_Task item_.
Scan the material below for the string "kMockPid". Report every line that has it.
Start of Block
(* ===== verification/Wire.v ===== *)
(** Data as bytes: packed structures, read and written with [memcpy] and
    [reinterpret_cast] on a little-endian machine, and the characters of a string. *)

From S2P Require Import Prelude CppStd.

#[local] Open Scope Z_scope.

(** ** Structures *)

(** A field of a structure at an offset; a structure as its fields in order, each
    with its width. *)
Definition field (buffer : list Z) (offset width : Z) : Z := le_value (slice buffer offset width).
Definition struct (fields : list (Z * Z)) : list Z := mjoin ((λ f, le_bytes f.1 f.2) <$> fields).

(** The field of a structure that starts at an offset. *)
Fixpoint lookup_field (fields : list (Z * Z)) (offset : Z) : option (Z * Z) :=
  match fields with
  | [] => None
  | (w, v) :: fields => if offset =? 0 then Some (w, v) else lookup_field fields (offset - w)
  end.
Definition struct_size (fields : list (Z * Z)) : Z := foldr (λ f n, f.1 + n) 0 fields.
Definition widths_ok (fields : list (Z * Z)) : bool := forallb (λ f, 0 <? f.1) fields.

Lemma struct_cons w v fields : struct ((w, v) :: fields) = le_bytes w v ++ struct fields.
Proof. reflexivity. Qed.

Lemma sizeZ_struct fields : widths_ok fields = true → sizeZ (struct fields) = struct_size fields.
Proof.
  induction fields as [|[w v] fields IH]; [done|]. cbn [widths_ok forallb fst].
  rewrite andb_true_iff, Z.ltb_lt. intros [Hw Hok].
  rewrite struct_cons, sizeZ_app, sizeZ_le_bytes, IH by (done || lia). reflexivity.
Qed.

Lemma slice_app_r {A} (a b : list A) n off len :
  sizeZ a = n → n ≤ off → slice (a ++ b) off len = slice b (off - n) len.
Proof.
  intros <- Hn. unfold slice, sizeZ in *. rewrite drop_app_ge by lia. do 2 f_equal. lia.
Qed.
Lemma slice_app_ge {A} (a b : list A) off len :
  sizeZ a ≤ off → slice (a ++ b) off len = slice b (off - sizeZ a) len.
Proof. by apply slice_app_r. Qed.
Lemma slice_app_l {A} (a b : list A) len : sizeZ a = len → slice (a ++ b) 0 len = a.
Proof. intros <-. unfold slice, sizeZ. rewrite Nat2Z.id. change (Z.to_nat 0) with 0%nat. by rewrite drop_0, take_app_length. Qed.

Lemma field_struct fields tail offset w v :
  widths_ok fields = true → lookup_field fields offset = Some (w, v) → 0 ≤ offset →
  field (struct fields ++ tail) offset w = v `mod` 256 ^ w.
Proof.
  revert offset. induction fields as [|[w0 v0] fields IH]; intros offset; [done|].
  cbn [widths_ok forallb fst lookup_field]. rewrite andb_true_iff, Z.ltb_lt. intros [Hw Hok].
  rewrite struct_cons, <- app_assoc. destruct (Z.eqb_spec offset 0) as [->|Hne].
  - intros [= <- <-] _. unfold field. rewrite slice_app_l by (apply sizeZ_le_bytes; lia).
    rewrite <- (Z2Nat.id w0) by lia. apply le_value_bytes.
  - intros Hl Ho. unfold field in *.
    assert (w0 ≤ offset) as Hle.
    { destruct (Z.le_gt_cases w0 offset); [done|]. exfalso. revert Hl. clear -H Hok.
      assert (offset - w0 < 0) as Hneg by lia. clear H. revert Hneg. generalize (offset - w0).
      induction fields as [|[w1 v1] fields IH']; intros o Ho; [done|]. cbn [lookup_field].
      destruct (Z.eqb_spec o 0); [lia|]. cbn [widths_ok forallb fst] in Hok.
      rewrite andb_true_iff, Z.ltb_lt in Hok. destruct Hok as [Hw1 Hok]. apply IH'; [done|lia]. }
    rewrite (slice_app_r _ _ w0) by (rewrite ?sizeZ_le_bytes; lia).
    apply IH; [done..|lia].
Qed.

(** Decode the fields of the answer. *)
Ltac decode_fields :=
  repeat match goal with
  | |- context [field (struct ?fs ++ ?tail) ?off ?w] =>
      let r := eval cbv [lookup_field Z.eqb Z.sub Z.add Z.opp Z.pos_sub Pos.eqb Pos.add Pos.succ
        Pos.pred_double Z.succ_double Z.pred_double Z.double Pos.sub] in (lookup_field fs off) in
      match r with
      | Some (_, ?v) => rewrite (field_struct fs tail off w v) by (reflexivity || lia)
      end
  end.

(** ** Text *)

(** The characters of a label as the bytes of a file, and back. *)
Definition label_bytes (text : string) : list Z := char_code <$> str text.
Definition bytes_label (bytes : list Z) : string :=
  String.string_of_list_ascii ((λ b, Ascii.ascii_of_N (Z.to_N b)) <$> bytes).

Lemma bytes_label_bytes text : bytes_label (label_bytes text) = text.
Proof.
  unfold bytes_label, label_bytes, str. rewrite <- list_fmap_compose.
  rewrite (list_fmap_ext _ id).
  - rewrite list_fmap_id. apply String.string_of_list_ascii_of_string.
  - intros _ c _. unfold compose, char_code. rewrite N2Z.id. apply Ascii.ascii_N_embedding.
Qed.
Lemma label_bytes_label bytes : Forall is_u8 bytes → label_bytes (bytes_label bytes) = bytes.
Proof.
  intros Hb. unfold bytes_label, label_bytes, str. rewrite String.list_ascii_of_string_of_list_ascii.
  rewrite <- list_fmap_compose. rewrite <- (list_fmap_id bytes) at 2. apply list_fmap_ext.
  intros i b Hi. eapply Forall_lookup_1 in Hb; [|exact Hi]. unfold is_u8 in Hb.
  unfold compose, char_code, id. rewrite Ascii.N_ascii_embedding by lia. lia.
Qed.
End of Block
Start of Block
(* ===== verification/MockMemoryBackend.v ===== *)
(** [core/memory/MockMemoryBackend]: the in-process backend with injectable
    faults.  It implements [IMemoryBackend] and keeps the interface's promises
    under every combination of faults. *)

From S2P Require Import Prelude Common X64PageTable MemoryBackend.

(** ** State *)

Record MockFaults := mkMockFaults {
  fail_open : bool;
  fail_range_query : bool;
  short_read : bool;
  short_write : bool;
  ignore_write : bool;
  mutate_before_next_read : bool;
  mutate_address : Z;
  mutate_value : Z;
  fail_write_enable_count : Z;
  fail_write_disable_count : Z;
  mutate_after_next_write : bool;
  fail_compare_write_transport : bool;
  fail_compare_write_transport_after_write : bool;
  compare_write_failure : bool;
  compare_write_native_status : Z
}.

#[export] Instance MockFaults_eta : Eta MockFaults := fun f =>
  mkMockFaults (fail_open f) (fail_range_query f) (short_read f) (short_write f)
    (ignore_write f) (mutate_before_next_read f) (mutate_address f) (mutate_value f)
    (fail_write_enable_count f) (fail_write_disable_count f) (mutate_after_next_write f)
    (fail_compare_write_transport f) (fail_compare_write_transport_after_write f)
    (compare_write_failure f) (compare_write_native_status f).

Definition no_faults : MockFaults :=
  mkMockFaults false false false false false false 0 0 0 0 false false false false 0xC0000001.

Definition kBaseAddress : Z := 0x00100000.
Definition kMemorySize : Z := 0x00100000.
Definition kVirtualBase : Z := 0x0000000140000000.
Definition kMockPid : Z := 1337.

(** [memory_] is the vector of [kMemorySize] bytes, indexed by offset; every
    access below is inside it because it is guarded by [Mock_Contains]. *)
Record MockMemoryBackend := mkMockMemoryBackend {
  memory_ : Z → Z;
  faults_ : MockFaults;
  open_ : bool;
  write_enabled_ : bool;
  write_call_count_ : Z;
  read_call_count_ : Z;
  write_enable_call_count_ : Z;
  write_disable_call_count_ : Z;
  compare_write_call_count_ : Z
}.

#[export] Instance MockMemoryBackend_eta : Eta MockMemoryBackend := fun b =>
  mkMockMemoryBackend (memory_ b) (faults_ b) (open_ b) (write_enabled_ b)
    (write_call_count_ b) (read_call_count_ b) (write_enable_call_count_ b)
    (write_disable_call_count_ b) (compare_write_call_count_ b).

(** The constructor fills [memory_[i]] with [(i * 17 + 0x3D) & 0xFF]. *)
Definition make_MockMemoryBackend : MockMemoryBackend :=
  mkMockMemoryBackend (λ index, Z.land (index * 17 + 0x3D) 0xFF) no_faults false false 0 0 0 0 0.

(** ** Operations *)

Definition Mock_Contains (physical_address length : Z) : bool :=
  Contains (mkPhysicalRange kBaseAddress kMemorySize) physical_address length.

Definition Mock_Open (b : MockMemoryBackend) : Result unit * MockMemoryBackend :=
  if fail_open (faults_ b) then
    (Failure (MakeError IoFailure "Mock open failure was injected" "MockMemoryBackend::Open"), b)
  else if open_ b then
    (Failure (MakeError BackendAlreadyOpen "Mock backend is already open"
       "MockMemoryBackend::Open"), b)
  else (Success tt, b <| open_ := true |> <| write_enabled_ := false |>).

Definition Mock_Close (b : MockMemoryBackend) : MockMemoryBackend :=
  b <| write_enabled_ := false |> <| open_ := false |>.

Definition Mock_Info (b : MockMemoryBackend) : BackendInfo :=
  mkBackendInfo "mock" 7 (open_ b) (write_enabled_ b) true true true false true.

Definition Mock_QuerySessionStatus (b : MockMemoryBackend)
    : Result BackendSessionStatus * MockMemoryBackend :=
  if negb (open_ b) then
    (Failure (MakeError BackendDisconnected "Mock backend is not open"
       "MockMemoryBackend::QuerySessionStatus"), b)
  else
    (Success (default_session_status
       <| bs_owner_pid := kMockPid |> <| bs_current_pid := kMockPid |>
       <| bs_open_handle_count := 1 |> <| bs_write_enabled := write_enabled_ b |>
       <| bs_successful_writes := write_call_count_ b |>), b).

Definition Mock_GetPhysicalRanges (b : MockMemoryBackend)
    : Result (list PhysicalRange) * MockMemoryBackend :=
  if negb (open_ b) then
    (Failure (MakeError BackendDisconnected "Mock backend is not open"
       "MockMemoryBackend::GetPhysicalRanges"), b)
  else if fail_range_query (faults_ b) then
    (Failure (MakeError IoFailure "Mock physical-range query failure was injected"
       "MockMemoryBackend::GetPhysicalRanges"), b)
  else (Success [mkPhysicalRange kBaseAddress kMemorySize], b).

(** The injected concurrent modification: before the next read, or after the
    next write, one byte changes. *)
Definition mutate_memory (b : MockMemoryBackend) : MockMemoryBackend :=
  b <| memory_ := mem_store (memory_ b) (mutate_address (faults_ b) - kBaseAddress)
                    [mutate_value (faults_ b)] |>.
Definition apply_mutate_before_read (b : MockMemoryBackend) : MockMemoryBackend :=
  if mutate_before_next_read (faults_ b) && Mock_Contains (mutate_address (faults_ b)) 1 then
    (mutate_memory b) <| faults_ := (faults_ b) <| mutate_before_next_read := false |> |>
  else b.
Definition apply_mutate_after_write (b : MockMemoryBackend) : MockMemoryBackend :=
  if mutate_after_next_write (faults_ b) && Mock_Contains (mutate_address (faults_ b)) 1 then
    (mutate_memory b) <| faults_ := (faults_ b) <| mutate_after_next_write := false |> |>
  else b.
End of Block
_Exercise result_.
Definition kMockPid : Z := 1337.
       <| bs_owner_pid := kMockPid |> <| bs_current_pid := kMockPid |>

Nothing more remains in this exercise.